Guardavo così Faith tanto tempo fa? Strano che non lo ricordi più. Non rammento più l’emozione che essere innamorato di lei mi dava. Non adesso che ne provo una più intensa.
«Cosa mi stai facendo, Victoria?», domando ad alta voce, senza accorgermene.
«Cosa?», ribatte lei.
«Cosa?», replico io.
«Hai detto…».
«Lo so cosa ho detto». Sorrido e mi sento un vero idiota.
«E io ho sentito cosa mi hai chiesto». Sorride di rimando, con l’aria un po’ colpevole, un po’ compiaciuta. «Ma dovrei essere io a chiedertelo», aggiunge, stavolta con un’espressione seria e con il dubbio che le attraversa lo sguardo.
«Non lo so», dico con sincerità. «Non resta che aspettare e vedere come andrà».
«Il come andrà mi ha sempre fatto paura. Non ti puoi mai fidare del futuro. È un tempo infido», commenta lei stringendosi al mio braccio. Con questo gesto, in maniera inconsapevole, mi dà la risposta che speravo, o forse temevo. Victoria è una donna che cerca certezze, stabilità, non è certo una sprovveduta. La domanda è: gliele posso garantire? Il responso, come sempre, mi lascia una sensazione amara nel cuore. Io non posso darle un bel niente.
«Molti affermano che sia un tempo di speranza», dico, con un ottimismo che in realtà non provo affatto.
Lei mi guarda, con quegli occhi fiduciosi e lo sguardo pieno di aspettative che non voglio deludere. Accanto a me, stretta al mio braccio, con le dita esili intrecciate alle mie, c’è una donna speciale. Una di quelle con cui vorresti perderti, con cui faresti l’amore per sempre, con cui litigheresti e poi rifaresti di nuovo l’amore. In qualsiasi modo ti venga in mente: su un letto, contro un muro, sul divano del salotto, su un tappeto. Una di quelle donne speciali che ti costringono a implorarle di amarti, con gli occhi lucidi, con le mani giunte a preghiera se è necessario. Una di quelle diverse da tutte le altre, che si illuminano non appena aprono gli occhi al mattino, e che ti fanno ripetere “Ti amo, amore mio”, come un disco rotto, senza stancarti mai, come una lenta e inesorabile nenia che, sei consapevole, avrebbe il potere di straziarti il cuore e renderti l’uomo più infelice della Terra se solo non avessi l’opportunità di dirglielo sempre.
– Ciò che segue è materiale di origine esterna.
(** * Random restaurant finder: the selection pipeline of [pages/index.vue]

    A shallow embedding of the script part of the page component:
    the search-request builder, the relevance filter, the selection
    pipeline ([getRandomRestaurants]), the geolocation step
    ([getUserLocation]) and the marker reconciliation
    ([updateMapMarkers]), followed by the properties proved about them.

    Conventions of the model.
    - A JavaScript string is the list of its UTF-16 code units.
    - A JavaScript number that the code only compares and subtracts
      (a rating, a draw of [Math.random]) is an exact rational; [None]
      stands for [undefined] / [NaN].
    - An optional property of a provider record is an [option].
    - The reactive refs of the component are the fields of one record,
      [ViewState], threaded explicitly through every operation.
    - One run of an asynchronous function is one state transition: the
      refs are read as they are when the run starts. *)

From Stdlib Require Import List Bool Arith ZArith NArith QArith Lia.
From Stdlib Require Import Qround Lqa Sorted Permutation String Ascii.
Import ListNotations.

Set Implicit Arguments.

Local Open Scope list_scope.

(* ================================================================= *)
(** ** JavaScript strings *)

Module JsString.

(** A code unit of a UTF-16 string. *)
Definition unit := N.

Definition t := list unit.

Definition eqb (a b : t) : bool :=
  if list_eq_dec N.eq_dec a b then true else false.
(** * The covid19 ETL job (etl.py): chunked transform-and-load, post-load
      duplicate cleanup and the S3 download helper.

    The script is a sequence of pandas, SQL and boto3 calls.  The data
    frames are modelled row by row: a frame is a list of labelled rows,
    a row holds one [cell] per column, and every pandas call of the
    script is a function on such frames that follows what the call does
    to the frame it receives. *)

From Stdlib Require Import ZArith NArith QArith List String Ascii Bool Lia FinFun Sorted.
Import ListNotations.

Local Open Scope Z_scope.
Local Open Scope string_scope.

(** ** Cells of a data frame *)

Module Pandas.

(** What [pd.read_csv] leaves in a cell of a numeric or text column: the
    missing marker, an integer (of an int64 or uint64 column), a finite
    float (the number it denotes), an infinite float, or the text of the
    field, held as its UTF-8 bytes.  Boolean and date columns are not
    covered. *)
Inductive cell : Type :=
  | NaN
  | VInt (z : Z)
  | VFloat (q : Q)
  | VInf (negative : bool)
  | VStr (s : string).

(** [pd.isna] on one cell, the test behind [dropna]. *)
Definition isna (c : cell) : bool :=
  match c with NaN => true | _ => false end.

Definition is_str (c : cell) : bool :=
  match c with VStr _ => true | _ => false end.

(** Equality of two cells as the hash tables behind [drop_duplicates]
    see it: numbers by value (an integer equals the float of the same
    value), text by its characters, missing markers all alike. *)
Definition cell_eqb (a b : cell) : bool :=
  match a, b with
  | NaN, NaN => true
  | VInt x, VInt y => Z.eqb x y
  | VInt x, VFloat q => Qeq_bool (inject_Z x) q
  | VFloat q, VInt y => Qeq_bool q (inject_Z y)
  | VFloat p, VFloat q => Qeq_bool p q
  | VInf m, VInf n => Bool.eqb m n
  | VStr s, VStr t => String.eqb s t
  | _, _ => false
  end.

(** [series == 0] on one cell: only a number of value zero compares
    equal; a missing value and a text (also the text "0") do not. *)
Definition eq_zero (c : cell) : bool :=
  match c with
  | VInt z => Z.eqb z 0
  | VFloat q => Qeq_bool q 0
  | _ => false
  end.

(** [series.str[:4] != '2022'] on one cell of an object column: the
    slice of a text is its first four characters (all of it when it is
    shorter); on anything else the accessor gives the missing marker,
    which is different from every text. *)
Definition str_slice4_ne (year : string) (c : cell) : bool :=
  match c with
  | VStr s => negb (String.eqb (substring 0 4 s) year)
  | _ => true
  end.

(** *** Conversion to int64 *)

Definition int64_min : Z := - 2 ^ 63.
Definition int64_max : Z := 2 ^ 63 - 1.
(** * Contracts Wizard: access control and address verification

    A shallow embedding of

    - [packages/core/solidity/src/add-address-verification.ts]: both
      variants of [addAddressVerification], and the module they import as
      [./set-access-control] ([setAccessControl], [requireAccessControl]),
      which the sources keep in the same file;
    - [packages/core/stylus/src/set-access-control.ts];

    together with a model of the contract builder these features drive.

    The feature modules only import the _type_ [ContractBuilder]; they are
    embedded against an interface (a type class), statement by statement.
    The builder's implementation is not among the sources: its operations
    are given by one instance, written from the design document. *)

From stdpp Require Import base decidable option list strings gmap.

(** ** JavaScript values and string helpers *)

Module Js.

(** A line feed and a double quote, as one-character strings. *)
Definition nl : string := String (Ascii.ascii_of_nat 10) EmptyString.
Definition dq : string := String (Ascii.ascii_of_nat 34) EmptyString.

(** White space and line terminators among the code units below 256:
    TAB, LF, VT, FF, CR, SP and NBSP. *)
Definition isWhiteSpace (a : Ascii.ascii) : bool :=
  let n := Ascii.nat_of_ascii a in
  bool_decide (n ∈ [9; 10; 11; 12; 13; 32; 160]).

(** [String.prototype.trimEnd]. *)
Fixpoint trimEnd (s : string) : string :=
  match s with
  | EmptyString => EmptyString
  | String a rest =>
      match trimEnd rest with
      | EmptyString => if isWhiteSpace a then EmptyString else String a EmptyString
      | kept => String a kept
      end
  end.

(** [Array.prototype.join]. *)
Fixpoint join (sep : string) (parts : list string) : string :=
  match parts with
  | [] => EmptyString
  | [p] => p
  | p :: rest => p +:+ sep +:+ join sep rest
  end.

(** [lines.filter(line => line !== '')]. *)
Definition nonEmptyLines (parts : list string) : list string :=
  filter (λ line, line ≠ EmptyString) parts.

(** Truthiness of a string: only the empty string is falsy. *)
Definition truthyString (s : string) : bool :=
  match s with EmptyString => false | String _ _ => true end.

End Js.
Questa è Victoria, Letterata arrivata nella mia vita con le sue ossessioni da incorniciare, le paure incomprensibili, le dolci follie, le nottate a ticchettare sulla tastiera del pc perché dalle sue dita nascano altre vite, lo sguardo perso nella meraviglia mentre osserva il lago, le gite impreviste in barca, le parole sputate senza pensare, i sorrisi, i gesti, le movenze che riesco a vedere solo in lei, forse perché i miei occhi non sono più quelli di una volta. Forse ora vedono. Lei è questa. Quella del: “Resta con me, e restaci per sempre”. Quella del: “Ti seguo in capo al mondo se me lo chiedi”. Quella da stringere e amare tutta la vita, tutti i giorni, per ogni suo pensiero. Quella da: “Ti darò tutto anche se non ho niente”, perché hai l’impressione che lei sia una di quelle che si accontenterebbero del niente pur di stare con te. O almeno ti piace crederlo perché ti fa comodo farlo, perché così ti senti meno fallito.
Se non avessi creduto che se ne fosse andata per non tornare più, non sarei mai giunto a questa conclusione, o forse ci avrei solo messo più tempo. Sta di fatto che non so se questa consapevolezza mi aiuti a vivere meglio o complichi ulteriormente la mia incasinatissima vita.
È una di quelle novità che avresti preferito fossero arrivate in un momento più roseo, per godertele appieno. Ma in questa fase della mia vita, i momenti migliori sono da cercare con il lanternino, fino a che non riuscirò a sistemare la mia situazione finanziaria, perlomeno.
«A cosa stai pensando di bello?», mi chiede all’improvviso, Victoria.
La guardo incuriosito. «Come fai a sapere che è qualcosa di bello?»
«Perché hai la faccia da pesce lesso».
Mi passo una mano sul mento ispido. «Te ne faccio passare un po’ troppe, Stevenson. Pesce lesso, a me, non lo hai mai detto nessuno».
«Sai come si dice: c’è sempre una prima volta».
Il sorriso che nasconde voltandosi dall’altra parte lo vedo lo stesso.
Ormai siamo vicini al mio pick-up, parcheggiato in una zona periferica abbastanza lontana dalla piazza.
Svoltiamo in un vicolo piuttosto isolato e mi accorgo che, appoggiati al cofano del mio furgone, ci sono tre uomini vestiti di scuro, con lo sguardo abbassato.
Capisco che c’è qualcosa che non va quando mi rendo conto che uno dei tre impugna una mazza da baseball e un altro un piede di porco. L’istinto mi porta a mettermi davanti a Victoria che si blocca di fronte a una simile scena.
«Stai tranquilla», le dico, ma in realtà c’è poco da stare tranquilli.
I tre tizi sono di spalle, con il volto nascosto in parte dal cappuccio del giaccone, così non li riconosco. Mi risulta ancora più difficile quando, al cenno di uno di loro, coprono il viso con dei passamontagna scuri. Solo allora si girano verso di noi.
Più li osservo, più sono sicuro di riconoscere in uno di loro Bob Sullivan. Può coprire la sua faccia quanto gli pare, ma il suo modo di muoversi, un po’ dinoccolato e incerto, lo riconoscerei ovunque.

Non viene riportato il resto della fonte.